Vmn2r109 Inhibitors
Vmn2r109 inhibitors belong to a class of chemical agents specifically designed to interact with the Vmn2r109 receptor, which is one of the many vomeronasal type-2 receptors (V2Rs) present in the olfactory system of certain mammals. These receptors are part of the pheromone detection system that contributes to a variety of social and reproductive behaviors. Vmn2r109, like other receptors in its family, is a G protein-coupled receptor (GPCR) which, upon binding of its specific ligand, undergoes a conformational change that triggers an intracellular signaling cascade. The intricacies of this signaling pathway involve various biochemical processes that ultimately affect the cell's response to external stimuli. The inhibitors of Vmn2r109 are molecules that bind to the receptor, blocking its interaction with the natural ligand, thus preventing the receptor's typical conformational change and subsequent signaling.
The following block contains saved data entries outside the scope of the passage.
(* ===== verification/Cluster.v ===== *)
(** Values of cluster membership: [movie/cluster/model.py], [movie/cluster/config.py]
    and the control messages of [movie/cluster/_protocol.py].

    Each dataclass is a record with its validating constructor.  Times are integers, and
    [float_hex] is [float.hex]; of [ipaddress] the code asks two questions, which are
    arguments here as in [Transport].  A UUID is its 128-bit integer, so that UUIDs are
    ordered as their bytes are. *)

From stdpp Require Import base list numbers strings gmap sorting.
From S2P Require Import Prelude Bytes PyStr Dict Serialization Wire ActorPath Transport Sha256.

(** * [model.py] *)

Inductive MemberStatus := JOINING | UP | LEAVING | LEFT.
Inductive Reachability := REACHABLE | UNREACHABLE.

#[global] Instance MemberStatus_eq_dec : EqDecision MemberStatus.
Proof. solve_decision. Defined.
#[global] Instance Reachability_eq_dec : EqDecision Reachability.
Proof. solve_decision. Defined.

Record MemberIdentity := mkMemberIdentity {
  mi_system_name : pystr;
  mi_incarnation_uid : UUID }.

#[global] Instance MemberIdentity_eq_dec : EqDecision MemberIdentity.
Proof. solve_decision. Defined.

(** [model._validate_name]. *)
Definition _validate_name (value : pystr) : result unit :=
  raise_unless (_is_remote_name value) ValueError.

Definition MemberIdentity_new (system_name : pystr) (incarnation_uid : UUID) :
    result MemberIdentity :=
  _validate_name system_name ≫= fun _ =>
  raise_unless (negb (incarnation_uid =? 0)) ValueError ≫= fun _ =>
  Ok (mkMemberIdentity system_name incarnation_uid).

Record ClusterMember := mkMember {
  cm_identity : MemberIdentity;
  cm_endpoint : Endpoint;
  cm_status : MemberStatus;
  cm_reachability : Reachability }.

#[global] Instance ClusterMember_eq_dec : EqDecision ClusterMember.
Proof. solve_decision. Defined.

Definition ClusterMember_new (identity : MemberIdentity) (endpoint : Endpoint)
    (status : MemberStatus) (reachability : Reachability) : result ClusterMember :=
  raise_unless (0 <? ep_port endpoint) ValueError ≫= fun _ =>
  Ok (mkMember identity endpoint status reachability).

(** [replace(member, status=...)] and [replace(member, reachability=...)]. *)
Definition with_status (s : MemberStatus) (m : ClusterMember) : ClusterMember :=
  mkMember (cm_identity m) (cm_endpoint m) s (cm_reachability m).
Definition with_reachability (r : Reachability) (m : ClusterMember) : ClusterMember :=
  mkMember (cm_identity m) (cm_endpoint m) (cm_status m) r.

(** The sort key [(system_name, incarnation_uid.bytes)]. *)
Definition identity_leb (i j : MemberIdentity) : bool :=
  if decide (mi_system_name i = mi_system_name j)
  then mi_incarnation_uid i <=? mi_incarnation_uid j
  else bytes_leb (mi_system_name i) (mi_system_name j).
Definition member_le (m n : ClusterMember) : Prop :=
  identity_leb (cm_identity m) (cm_identity n) = true.

#[global] Instance member_le_dec : RelDecision member_le.
Proof. intros m n. unfold member_le. apply _. Defined.

Definition sorted_members (ms : list ClusterMember) : list ClusterMember :=
  merge_sort member_le ms.

Record MembershipSnapshot := mkSnapshot {
  ms_cluster_name : pystr;
  ms_revision : Z;
  ms_self_identity : MemberIdentity;
  ms_members : list ClusterMember }.

(** The loop of [MembershipSnapshot.__post_init__], with the sets it fills. *)
Fixpoint check_members (ms : list ClusterMember) (identities : list MemberIdentity)
    (active_names : list pystr) : result (list MemberIdentity) :=
  match ms with
  | [] => Ok identities
  | m :: rest =>
      let i := cm_identity m in
      raise_unless (negb (bool_decide (i ∈ identities))) ValueError ≫= fun _ =>
      if bool_decide (cm_status m = LEFT)
      then check_members rest (i :: identities) active_names
      else
        raise_unless (negb (bool_decide (mi_system_name i ∈ active_names))) ValueError ≫= fun _ =>
        check_members rest (i :: identities) (mi_system_name i :: active_names)
  end.

Definition MembershipSnapshot_new (cluster_name : pystr) (revision : Z)
    (self_identity : MemberIdentity) (members : list ClusterMember) :
    result MembershipSnapshot :=
  _validate_name cluster_name ≫= fun _ =>
  raise_unless (0 <=? revision) ValueError ≫= fun _ =>
  check_members members [] [] ≫= fun identities =>
  raise_unless (bool_decide (self_identity ∈ identities)) ValueError ≫= fun _ =>
  Ok (mkSnapshot cluster_name revision self_identity (sorted_members members)).

(** * [config.py] *)

Record SeedContact := mkSeed { seed_system_name : pystr; seed_endpoint : Endpoint }.

Definition SeedContact_new (system_name : pystr) (endpoint : Endpoint) : result SeedContact :=
  _validate_name system_name ≫= fun _ =>
  raise_unless (0 <? ep_port endpoint) ValueError ≫= fun _ => Ok (mkSeed system_name endpoint).

Record ClusterConfig := mkClusterConfig {
  cc_name : pystr;
  cc_seed : SeedContact;
  heartbeat_interval : Z;
  unreachable_timeout : Z;
  join_timeout : Z;
  reassociation_timeout : Z;
  member_limit : Z;
  retired_identity_limit : Z;
  control_queue_capacity : Z;
  event_capacity : Z;
  event_max_subscriptions : Z;
  cc_serializer_id : Z }.

(** [ClusterConfig.__post_init__]. *)
Definition ClusterConfig_check (c : ClusterConfig) : result ClusterConfig :=
  _validate_name (cc_name c) ≫= fun _ =>
  raise_unless
    (forallb (fun v => 0 <? v)
       [heartbeat_interval c; unreachable_timeout c; join_timeout c; reassociation_timeout c])
    ValueError ≫= fun _ =>
  raise_unless (heartbeat_interval c <? unreachable_timeout c) ValueError ≫= fun _ =>
  raise_unless
    (forallb (fun v => 0 <? v)
       [member_limit c; retired_identity_limit c; control_queue_capacity c; event_capacity c;
        event_max_subscriptions c]) ValueError ≫= fun _ =>
  raise_unless (member_limit c <=? 256) ValueError ≫= fun _ =>
  raise_unless ((1 <=? cc_serializer_id c) && (cc_serializer_id c <=? MAX_U32)) ValueError
  ≫= fun _ => Ok c.

(** [_compatibility_fingerprint].  The host of the seed need not be ASCII: [encode] may raise.
    [float_hex] is [float.hex] of a time. *)
Definition fingerprint_fields (float_hex : Z -> pystr) (c : ClusterConfig) : list pystr :=
  [lit "movie-cluster-v1"; cc_name c; seed_system_name (cc_seed c);
   ep_host (seed_endpoint (cc_seed c)); str_int (ep_port (seed_endpoint (cc_seed c)));
   float_hex (heartbeat_interval c); float_hex (unreachable_timeout c);
   str_int (member_limit c); str_int (retired_identity_limit c); str_int (cc_serializer_id c)].
Definition _compatibility_fingerprint (float_hex : Z -> pystr) (c : ClusterConfig) : result pystr :=
  let text := join [0] (fingerprint_fields float_hex c) in
  raise_unless (isascii text) UnicodeEncodeError ≫= fun _ => Ok (hexdigest (sha256 text)).

(** * [_protocol.py] *)

Definition _MAX_MEMBERS : Z := 256.

Definition status_value (s : MemberStatus) : pystr :=
  match s with
  | JOINING => lit "joining" | UP => lit "up" | LEAVING => lit "leaving" | LEFT => lit "left"
  end.
Definition reachability_value (r : Reachability) : pystr :=
  match r with REACHABLE => lit "reachable" | UNREACHABLE => lit "unreachable" end.

(** [MemberStatus(value)] and [Reachability(value)]. *)
Definition status_of (v : pystr) : result MemberStatus :=
  if bool_decide (v = lit "joining") then Ok JOINING
  else if bool_decide (v = lit "up") then Ok UP
  else if bool_decide (v = lit "leaving") then Ok LEAVING
  else if bool_decide (v = lit "left") then Ok LEFT else Err ValueError.
Definition reachability_of (v : pystr) : result Reachability :=
  if bool_decide (v = lit "reachable") then Ok REACHABLE
  else if bool_decide (v = lit "unreachable") then Ok UNREACHABLE else Err ValueError.
Definition _handle_control (i : _InboundControl) : M unit :=
  match in_message i with
  | JoinRequest m => _handle_join_request m (in_source i) (in_endpoint i)
  | JoinAccepted m => _handle_join_accepted m (in_source i)
  | JoinConfirm m => _handle_join_confirm m (in_source i)
  | Heartbeat m => _handle_heartbeat m (in_source i)
  | HeartbeatAck m => _handle_heartbeat_ack m (in_source i)
  | MembershipUpdate m => _handle_membership_update m (in_source i)
  | Leave m => _handle_leave m (in_source i)
  | LeaveAck m => _handle_leave_ack m (in_source i)
  end.

Definition _send_heartbeat : M unit :=
  ms <-- locked (section next_heartbeat_locked) ;;
  catch (for_each ms send)
    (fun _ => now <-- draw clock ;; _attempt_reassociation now ;;; ret tt).

Definition _tick (now : Z) : M unit :=
  status <-- locked
    (s <-- get ;;
     if negb (accepting s) then ret None
     else match dict_get (members (view s)) (self_identity self) with
          | Some m => ret (Some (cm_status m))
          | None => raise KeyError
          end) ;;
  match status with
  | None => ret tt
  | Some status =>
      if is_coordinator self
      then when (bool_decide (status = UP)) (_detect_unreachable_members now)
      else
        _submit_pending_join_control ;;;
        when (bool_decide (status = JOINING) || bool_decide (status = UP)) _send_heartbeat ;;;
        when (bool_decide (status = UP)) (locked (modify (detect_coordinator_locked now)))
  end.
Chemically, Vmn2r109 inhibitors are diverse, with structures tailored to fit into the binding site of the Vmn2r109 receptor with high specificity. Their design is informed by the molecular architecture of the receptor, which is determined through techniques such as X-ray crystallography or cryo-electron microscopy. Such structural insights enable chemists to craft inhibitors that are not only potent but also possess selectivity, minimizing interaction with other V2R types or unrelated GPCRs. The inhibitors can vary widely in size, shape, and functional groups, which can include a range of hydrophobic, aromatic, and sometimes polar moieties, strategically positioned to interact with corresponding residues within the receptor binding pocket. These interactions can involve hydrogen bonds, hydrophobic interactions, and van der Waals forces, all of which contribute to the affinity and specificity of the inhibitors for the Vmn2r109 receptor. Moreover, the physicochemical properties of these inhibitors, such as solubility and stability, are optimized to enhance their interaction with the receptor while maintaining suitable pharmacokinetic properties.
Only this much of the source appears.